まだ読み始めたばかりで、何か言うこともありませんが、
同じ村上さんでも龍さんと書き方が大分違います。
どちらがよいという事ではなく、「書くという流儀が異なる」
という感じでしょうか。
35ページにこんな文章があります。
何も「人生でできるだけ苦労をしろ」というようなつもりはありません。
正直言って、もし苦労しないで済むのなら、そりゃ苦労しない方が
ずっといいだろうと思います。

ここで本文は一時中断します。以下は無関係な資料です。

(** * Ember Guide: the ensemble grid-propagation spread engine

    A shallow embedding of [pipeline/spread/baseline.py] and
    [pipeline/spread/monte_carlo.py].

    Numeric model.  numpy's float arrays are idealised: a cell holds an exact
    rational ([Q]), so rounding, the casts between float64 and float32,
    infinities and the NaN that arithmetic can produce (a division by a zero
    [slope_max_deg], which is 0 in [Q]) are outside the model.  The one NaN
    the program produces without any such input, the mean over an empty
    ensemble axis, is kept, as [NaN] of [fval].  A 2-D array is a list of
    rows; the elementwise operations pair the cells of arrays of one shape,
    which is the only case in which numpy does not raise or broadcast.

    Collaborators.  rasterio's [rowcol] and numpy's global random generator
    are parameters of the definitions that use them.  Logging is left out,
    except where evaluating the logged value can raise. *)

From Stdlib Require Import QArith Qabs Qminmax Qround ZArith Lia Lqa List Bool.
From stdpp Require Import gmap strings list fin_maps pretty.

Local Open Scope Q_scope.

(** ** numpy: arrays and elementwise operations *)

Module Np.

(** A float array of shape (H, W), row-major. *)
Abbreviation grid := (list (list Q)).
(** A boolean array of shape (H, W). *)
Abbreviation mask := (list (list bool)).

(** [a[r, c]], [None] out of range. *)
Definition get2 {A} (a : list (list A)) (r c : nat) : option A :=
  a !! r ≫= (.!! c).

(** Every row of [a] has [W] cells and there are [H] rows. *)
Definition has_shape {A} (H W : nat) (a : list (list A)) : Prop :=
  length a = H ∧ Forall (λ row, length row = W) a.

(** Two arrays have the same number of rows and the same row lengths. *)
Definition same_shape {A B} (a : list (list A)) (b : list (list B)) : Prop :=
  Forall2 (λ ra rb, length ra = length rb) a b.

(** [np.zeros(shape)] *)
Definition zeros (H W : nat) : grid := replicate H (replicate W 0).

(** Elementwise unary and binary operations. *)
Definition amap {A B} (f : A → B) (a : list (list A)) : list (list B) :=
  map (map f) a.
Definition amap2 {A B C} (f : A → B → C)
    (a : list (list A)) (b : list (list B)) : list (list C) :=
  zip_with (zip_with f) a b.

(** [x > y] on floats. *)
Definition gt (x y : Q) : bool := negb (Qle_bool x y).

(** [np.clip(x, lo, hi)], that is [minimum(maximum(x, lo), hi)]. *)
Definition clip (x lo hi : Q) : Q := Qmin (Qmax x lo) hi.

(** [np.sqrt] on the rationals: exact on squares of rationals, and rounded
    down to a multiple of [1 / Qden x] elsewhere; 0 below 0. *)
Definition sqrt (x : Q) : Q :=
  Qmake (Z.sqrt (Qnum x * Zpos (Qden x))) (Qden x).

(** [a.copy()] at the level of values. *)
Definition copy {A} (a : list (list A)) : list (list A) := a.

(** [m[r, c]] of a boolean array read with signed indices, [False] outside
    (scipy pads the input of a dilation with [border_value = 0]). *)
Definition mask_at (m : mask) (r c : Z) : bool :=
  if ((r <? 0)%Z || (c <? 0)%Z)%bool then false
  else default false (get2 m (Z.to_nat r) (Z.to_nat c)).
(** A non-admin of the record's office can freeze it through
    [PUT /api/employees/:id] with [{ isFrozen: true }] (the freeze route is
    admin-only, but the body of [PUT /:id] is not filtered), and cannot undo
    it the same way. *)
Theorem member_can_freeze_via_put :
  forall now now' (u : user) id (st : store employee) e,
    is_object_id id = true -> lookup st id = Some e -> e_isFrozen e = false ->
    is_admin u = false -> String.eqb (u_officeId u) (e_officeId e) = true ->
    success (fst (put_employee now u id (mkUpdate [SetIsFrozen true] []) st)) = true
    /\ option_map e_isFrozen
         (lookup (snd (put_employee now u id (mkUpdate [SetIsFrozen true] []) st)) id)
       = Some true
    /\ put_employee now' u id (mkUpdate [SetIsFrozen false] [])
         (snd (put_employee now u id (mkUpdate [SetIsFrozen true] []) st))
       = (fail 403 "This record is frozen and cannot be modified",
          snd (put_employee now u id (mkUpdate [SetIsFrozen true] []) st)).
Proof.
  intros now now' u id st e Hid Hl Hf Ha Ho.
  rewrite (put_employee_authorized now u id (mkUpdate [SetIsFrozen true] []) st e
             Hid Hl Hf (or_intror Ho) eq_refl).
  replace (update_validate (mkUpdate [SetIsFrozen true] [])) with (@nil string)
    by reflexivity.
  cbn [fst snd success].
  assert (Hl' : lookup (replace st id (apply_update e (mkUpdate [SetIsFrozen true] []))) id
                = Some (apply_update e (mkUpdate [SetIsFrozen true] [])))
    by (rewrite lookup_replace, String.eqb_refl, Hl; reflexivity).
  split; [reflexivity|]. split; [rewrite Hl'; reflexivity|].
  unfold put_employee, catch_, put_employee_body, findById, bind, get, ret.
  rewrite Hid, Hl'. reflexivity.
Qed.

Lemma member_can_freeze_via_put_witness :
  option_map e_isFrozen
    (lookup (snd (put_employee 2000 member_a oid_emp (mkUpdate [SetIsFrozen true] [])
                    [(oid_emp, emp_with 5 3)])) oid_emp) = Some true.
Proof.
  exact (proj1 (proj2 (member_can_freeze_via_put 2000 2001 member_a oid_emp
                         [(oid_emp, emp_with 5 3)] (emp_with 5 3)
                         eq_refl eq_refl eq_refl eq_refl eq_refl))).
Defined.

当たり前のことですが、苦労なんて
ぜんぜん楽しいことではないし、人によってはそれですっかり挫けて
しまって、そのまま立ち直れないケースだってあるかもしれません。
でも、もし今あなたが何らかの苦境の中にあって、そのことでずいぶん
きつい思いをなさっているのだとしたら、僕としては「今はまあ大変でしょうが、
先になってそれが実を結ぶことになるかもしれませんよ」と言いたいです。
慰めになるかどうかはわかりませんが、そう思ってがんばって前に
進んでいってください。
読み進めるのが苦にならない本だと思いますね。
追記
282ページにリンカーンの言葉が引用されていました。これがちょっと
良い感じです。「多くの人を短いあいだ欺くことはできる。少数の人を
長く欺くこともできる。しかし多くの人を長いあいだ欺くことはできない」
村上さんが龍さんの「コインロッカー・ベイビーズ」を読み感心したという
くだりも、へ~、などと思いました。